Maintaining your Mountain Bike and Avoiding Costly Repairs

Your mountain bike is more than a toy, it is an expensive piece of sports gear. It is also an investment. Properly maintained it will be more dependable and last for years to come. Without basic care it will likely leave you stranded trail side. Do not worry, maintaining your bike will not cost you another high investment just a little time.

Preventative Maintenance, or PM, are the things you do to prevent a break down rather than waiting until a repair is necessary. Many of these simple, inexpensive actions require only a few minutes and simple tools. The easiest way to ensure that each item is checked as needed is to develop a schedule and make doing so a regular routine. Before you know it, you will do it without even thinking about it.

Every time you ride

The first thing you want to check are the tires. Ensure they are at the proper pressure, that there are no signs of damage or irregular wear. If you do see any damage or unusual wear consider replacing the tires prior to riding. Repeated issues of irregular wear should be addressed by you mechanic as it is likely a sign of a large, more complicated problem. While you are inspecting the tires make sure the axles and skewers are tight as well.

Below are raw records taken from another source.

(** X17 -- with a token in the storage [fetchData] asks for the videos
    first. When that request is rejected the page gets one error toast and
    the reports are not asked for; when it is answered the page gets the
    videos, then [GET /reports] is sent and the page gets the reports or one
    error toast. In both cases loading is switched off at the end. *)
Theorem fetchData_asks_for_reports_after_the_videos e userData :
  (getUserFromStorage e).1 = Returned userData →
  isAuthenticated userData = true →
  let rq :=
    mkAxiosRequest "GET" (VIDEOS_LIST API_URL +:+ "?self=true")
      (bearer userData) VUndefined in
  let e1 := after_request (told e [setState "setLoading" (VBool true)]) rq in
  match axios (authorization e) rq with
  | Raised error =>
      error ≠ VUndefined → error ≠ VNull →
      fetchData API_URL axios api net e
      = (Returned (),
         told e1 [setToast (mkToast true
                              (reported error "Failed to fetch videos")
                              "error" 6000);
                  setState "setLoading" (VBool false)])
  | Returned response =>
      response ≠ VUndefined → response ≠ VNull →
      ∃ videos call,
        fetchData API_URL axios api net e
        = (Returned (),
           told (fetched e1 (mkRequest (api +:+ "/reports") "GET" None) call)
             [setState "setVideos" (VArr videos);
              match call with
              | OnSuccess reportsData => setState "setReports" reportsData
              | OnError error => setToast (mkToast true error "error" 6000)
              end;
              setState "setLoading" (VBool false)])
  end.
Proof.
  intros Hu Ha rq e1.
  set (e0 := told e [setState "setLoading" (VBool true)]).
  assert ((getUserFromStorage e0).1 = Returned userData) as Hu'.
  { by rewrite getUserFromStorage_returns in *. }
  pose proof (getVideos_authenticated API_URL axios e0
                userData (λ videosData, tell (setState "setVideos" videosData))
                showError Hu' Ha (setState_returns _) showError_returns)
    as Hv.
  cbv zeta in Hv. change (authorization e0) with (authorization e) in Hv.
  fold rq in Hv. fold e1 in Hv.
  destruct (axios (authorization e) rq) as [response|error].
  - intros H1 H2. destruct (Hv H1 H2) as (videos & _ & Hget). clear Hv.
    set (e2 := (tell (setState "setVideos" (VArr videos)) e1).2) in *.
    destruct (run_controller_once (getReports api net)
                (mkRequest (api +:+ "/reports") "GET" None)
                (λ reportsData, tell (setState "setReports" reportsData))
                (λ error, showError error) e2) as (call & _ & Hrun).
    { apply getReports_once, returning_quiet. }
    exists videos, call. unfold fetchData. apply try_except_returned.
    unfold setLoading. rewrite (bind_returned _ _ _ _ _ (tell_eq _ e)).
    fold e0. rewrite (bind_returned _ _ _ _ _ Hget).
    destruct call as [arg|arg].
    + assert (run_controller (getReports api net)
                (λ reportsData, tell (setState "setReports" reportsData))
                (λ error, showError error) e2
              = (Returned (),
                 told (fetched e2 (mkRequest (api +:+ "/reports") "GET" None)
                         (OnSuccess arg)) [setState "setReports" arg]))
        as Hrun' by (by rewrite Hrun).
      rewrite (bind_returned _ _ _ _ _ Hrun'). subst e2.
      unfold told, fetched. tidy.
    + assert (run_controller (getReports api net)
                (λ reportsData, tell (setState "setReports" reportsData))
                (λ error, showError error) e2
              = (Returned (),
                 told (fetched e2 (mkRequest (api +:+ "/reports") "GET" None)
                         (OnError arg))
                   [setToast (mkToast true arg "error" 6000)]))
        as Hrun' by (by rewrite Hrun).
      rewrite (bind_returned _ _ _ _ _ Hrun'). subst e2.
      unfold told, fetched. tidy.
  - intros H1 H2. specialize (Hv H1 H2). unfold fetchData.
    erewrite try_except_raised.
    2:{ unfold setLoading. rewrite (bind_returned _ _ _ _ _ (tell_eq _ e)).
        apply bind_raised. exact Hv. }
    unfold told. tidy.
Qed.
Lemma issued_reachable cs : issued (run cs new_Dispatcher).
Proof.
  assert (H : forall d, issued d -> issued (run cs d)).
  { induction cs as [|c cs IH]; intros d Hd; cbn; [exact Hd|].
    apply IH, issued_step, Hd. }
  apply H. split; [constructor|]. split; [constructor|]. intros ? ? ? ? [].
Qed.

Lemma below_not_in (n : nat) (l : list nat) :
  Forall (fun k => k < n) l -> ~ In n l.
Proof.
  intros H Hin. rewrite Forall_forall in H. specialize (H n Hin). lia.
Qed.

(** X1.  In every state the dispatcher can reach, [register(callback)]
    returns an identifier that was never issued before (it is neither
    registered nor pending, and no callback was ever invoked under it);
    the new registration comes last in the iteration order, the others
    keep their callbacks, the next [register] returns the next
    identifier, and different identifiers print as different tokens. *)
Theorem register_issues_fresh_id cs cb :
  let d := run cs new_Dispatcher in
  let i := fst (register cb d) in
  let d' := snd (register cb d) in
  ~ registered i d /\
  obj_get i (_pending d) = None /\
  (forall inv f p, ~ In (Invoke inv i f p) (trace d)) /\
  obj_keys (_callbacks d') = obj_keys (_callbacks d) ++ [i] /\
  obj_get i (_callbacks d') = Some cb /\
  (forall k, k <> i -> obj_get k (_callbacks d') = obj_get k (_callbacks d)) /\
  (forall cb', fst (register cb' d') = S i) /\
  (forall j, id_string j = id_string i -> j = i).
Proof.
  intros d i d'. subst i d'. cbn [fst snd register].
  destruct (issued_reachable cs) as (Hc & Hp & Ht). fold d in Hc, Hp, Ht.
  pose proof (below_not_in _ _ Hc) as Hnc.
  pose proof (below_not_in _ _ Hp) as Hnp.
  split; [|split; [|split; [|split; [|split; [|split; [|split]]]]]].
  - unfold registered. now rewrite obj_get_keys.
  - now apply obj_get_None_keys.
  - intros inv f p Hin. specialize (Ht _ _ _ _ Hin). lia.
  - cbn. rewrite obj_keys_set.
    destruct (existsb (Nat.eqb (_lastID d)) (obj_keys (_callbacks d))) eqn:E;
      [|reflexivity].
    apply existsb_eqb_In in E. contradiction.
  - cbn. apply obj_get_set_same.
  - intros k Hk. cbn. apply obj_get_set_other. congruence.
  - intros cb'. cbn. lia.
  - intros j. apply id_string_inj.
Qed.

Lemma obj_delete_set_fresh {V} (o : obj V) k v :
  ~ In k (obj_keys o) -> obj_delete k (obj_set k v o) = o.
Proof.
  unfold obj_delete, obj_keys.
  induction o as [|[k' v'] o IH]; cbn; intros H.
  - now rewrite Nat.eqb_refl.
  - destruct (Nat.eqb_spec k k') as [E|Hne].
    + exfalso. apply H. left. now symmetry.
    + cbn. destruct (Nat.eqb_spec k k') as [E|_]; [contradiction|]. cbn.
      f_equal. apply IH. intros Hin. apply H. now right.
Qed.

(** X2.  In every state the dispatcher can reach, [unregister] of the
    identifier that [register] has just returned gives back the
    registrations there were before, in the same order; the identifier
    stays used up: the next [register] returns another one. *)
Theorem register_unregister_round_trip cs cb :
  let d := run cs new_Dispatcher in
  let i := fst (register cb d) in
  let d' := unregister i (snd (register cb d)) in
  _callbacks d' = _callbacks d /\
  (forall cb', fst (register cb' d') <> i) /\
  _pending d' = _pending d /\
  _openPromises d' = _openPromises d /\
  _queued d' = _queued d /\
  _isDispatching d' = _isDispatching d /\
  batches d' = batches d /\
  trace d' = trace d.
Proof.
  intros d i d'. subst i d'.
  destruct (issued_reachable cs) as (Hc & _ & _). fold d in Hc.
  split; [|split; [|now repeat split]].
  - cbn. apply obj_delete_set_fresh. now apply below_not_in.
  - intros cb'. cbn. lia.
Qed.

(** X3.  A callback registered while a broadcast is open is not part of
    it: as long as no other broadcast starts (nothing is queued and
    [dispatch] is not called) no call sequence invokes it. *)
Theorem registered_later_not_invoked cs0 cb cs :
  let d := run cs0 new_Dispatcher in
  _queued d = [] ->
  Forall no_dispatch cs ->
  forall inv f p,
    ~ In (Invoke inv (fst (register cb d)) f p)
         (trace (run cs (snd (register cb d)))).
Proof.
  intros d Hq Hcs inv f p Hin.
  destruct (issued_reachable cs0) as (_ & Hp & Ht). fold d in Hp, Ht.
  apply (consumed_run (_lastID d) cs (snd (register cb d))) in Hin.
  - cbn in Hin. specialize (Ht _ _ _ _ Hin). lia.
  - exact Hcs.
  - split; [|exact Hq]. cbn. apply obj_get_None_keys. now apply below_not_in.
Qed.

Lemma registered_later_not_invoked_witness :
  _queued busy = [] /\
  (forall inv f p,
      ~ In (Invoke inv (fst (register 102 busy)) f p)
           (trace (run [WaitFor [2]; RunBatch 1; Settle 1 Resolved;
                        Settle 0 Resolved]
                     (snd (register 102 busy))))).
Proof.
  split; [reflexivity|].
  apply (registered_later_not_invoked
           [Register 100; Register 101; Dispatch 1; RunBatch 0] 102
           [WaitFor [2]; RunBatch 1; Settle 1 Resolved; Settle 0 Resolved]).
  - reflexivity.
  - repeat constructor.
Defined.

(** ** waitFor, the other outcomes *)

(** X4.  [waitFor(ids)] called while the dispatching flag is not set
    (undefined or false) rejects with the not-dispatching error whatever
    [ids] holds; it makes no batch and leaves registrations, pending
    map, open set, queue and flag as they were. *)
Theorem waitFor_outside_dispatch d ids :
  wf d ->
  truthy (_isDispatching d) = false ->
  let r := waitFor ids d in
  fst r = promises d /\
  trace (snd r) =
    trace d ++ [Settled (promises d) (Rejected not_dispatching_error)] /\
  batches (snd r) = batches d /\
  _pending (snd r) = _pending d /\
  _openPromises (snd r) = _openPromises d /\
  _queued (snd r) = _queued d /\
  _isDispatching (snd r) = _isDispatching d /\
  _callbacks (snd r) = _callbacks d.
Proof.
  intros [Hwf _] Hflag r. subst r.
  rewrite (waitFor_throw ids d not_dispatching_error).
  - cbn [fst snd]. rewrite settle_fresh by exact Hwf. now repeat split.
  - unfold waitFor_method. now rewrite Hflag.
Qed.

Lemma waitFor_outside_dispatch_witness :
  let d := run one_waitFor new_Dispatcher in
  let r := waitFor [2; 7] d in
  truthy (_isDispatching d) = false /\
  trace (snd r) =
    trace d ++ [Settled (promises d) (Rejected not_dispatching_error)].
Proof.
  split; [reflexivity|].
  apply (waitFor_outside_dispatch (run one_waitFor new_Dispatcher) [2; 7]).
  - apply wf_reachable.
  - reflexivity.
Defined.

Lemma waitFor_forEach_none d ids acc :
  Forall (fun j => registered j d /\ ~ open j d /\
                   obj_get j (_pending d) = None) ids ->
  waitFor_forEach d ids acc = Ok acc.
Proof.
  induction 1 as [|j ids (Hr & Ho & Hp) _ IH]; cbn; [reflexivity|].
  unfold registered in Hr. destruct (obj_get j (_callbacks d)); [|congruence].
  destruct (existsb (Nat.eqb j) (_openPromises d)) eqn:E.
  - apply existsb_eqb_In in E. contradiction.
  - now rewrite Hp.
Qed.

(** X5.  [waitFor(ids)] called while the flag is set with identifiers
    that are registered, not in the open set and without pending entry
    (they have run already; also when [ids] is empty) resolves at once:
    no batch is made, nothing is invoked and the bookkeeping is left as
    it was. *)
Theorem waitFor_nothing_pending d ids :
  wf d ->
  truthy (_isDispatching d) = true ->
  Forall (fun j => registered j d /\ ~ open j d /\
                   obj_get j (_pending d) = None) ids ->
  let r := waitFor ids d in
  fst r = promises d /\
  trace (snd r) = trace d ++ [Settled (promises d) Resolved] /\
  batches (snd r) = batches d /\
  _pending (snd r) = _pending d /\
  _openPromises (snd r) = _openPromises d /\
  _queued (snd r) = _queued d /\
  _isDispatching (snd r) = _isDispatching d.
Proof.
  intros [Hwf _] Hflag Hids r. subst r.
  assert (E : waitFor ids d =
              (promises d, settle (promises d) Resolved (snd (new_promise d)))).
  { unfold waitFor, promiseMethod, waitFor_method.
    rewrite Hflag, waitFor_forEach_none by exact Hids. reflexivity. }
  rewrite E. cbn [fst snd]. rewrite settle_fresh by exact Hwf.
  now repeat split.
Qed.

Lemma waitFor_nothing_pending_witness :
  let r := waitFor [1; 1] second_running in
  truthy (_isDispatching second_running) = true /\
  trace (snd r) =
    trace second_running ++ [Settled (promises second_running) Resolved] /\
  batches (snd r) = batches second_running.
Proof.
  split; [reflexivity|].
  assert (H : registered 1 second_running /\ ~ open 1 second_running /\
              obj_get 1 (_pending second_running) = None).
  { split; [discriminate|]. split; [|reflexivity].
    intros [E|[]]. discriminate. }
  destruct (waitFor_nothing_pending second_running [1; 1]) as (_ & Ht & Hb & _).
  - apply wf_reachable.
  - reflexivity.
  - repeat constructor; apply H.
  - split; [exact Ht | exact Hb].
Defined.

Next, test your brakes. Pump each break lever a couple times, they should solid and grab evenly. If you notice the brakes feel soft check the pads for wear. On the other hand, if they feel loose it is likely there is an air bubble in the reservoir or line. Many times, pumping the brakes a few times or turning the entire bike upside down will allow the bubble to self-bleed. Pads or brakes which will not self-bleed will need the attention of you mechanic.

Now it is time to check the shifts and gears. If you notice anything other than smooth transition from gear to gear it is time to investigate further. Start with the easiest to address. Look to see if the wheels are properly seated in the skewers or thru-axles. Next, check for a frozen chain link – if found lube chain. Finally, tune the barrel adjuster. Beware, tuning the barrel adjuster does require some experience and done incorrectly can make matters worse.

The pedals are next. Look for damage from hitting obstacles, accumulated dirt & debris or pedals that are frozen. Damaged pedals should be replaced, dirt & debris removed, and frozen pedals lubricated.

After the ride

A clean bike is a happy bike. It also makes it much easier to notice any damage that may have occurred because of that last spill. Therefore, it is important to clean your bike after every ride. Do not forget to wipe down the suspension & handlebars as well. If any damage is noted address it as soon as possible, preferably prior to storage. After everything is clean and shiny do not forget to lubricate the drivetrain.


There are several items that should be addressed at least once per season, depending on how hard you ride and what specific features you bike includes. This would include bleeding brakes, inspecting & replacing brackets, upgrading accessories, servicing shocks & repacking hubs. Your annual tune up should also include a deep clean and lube too. If you bike was stored during the off season do not forget to check for tire dry rot.

A few minutes and a couple bucks can save a lot in terms of both down time and repair costs.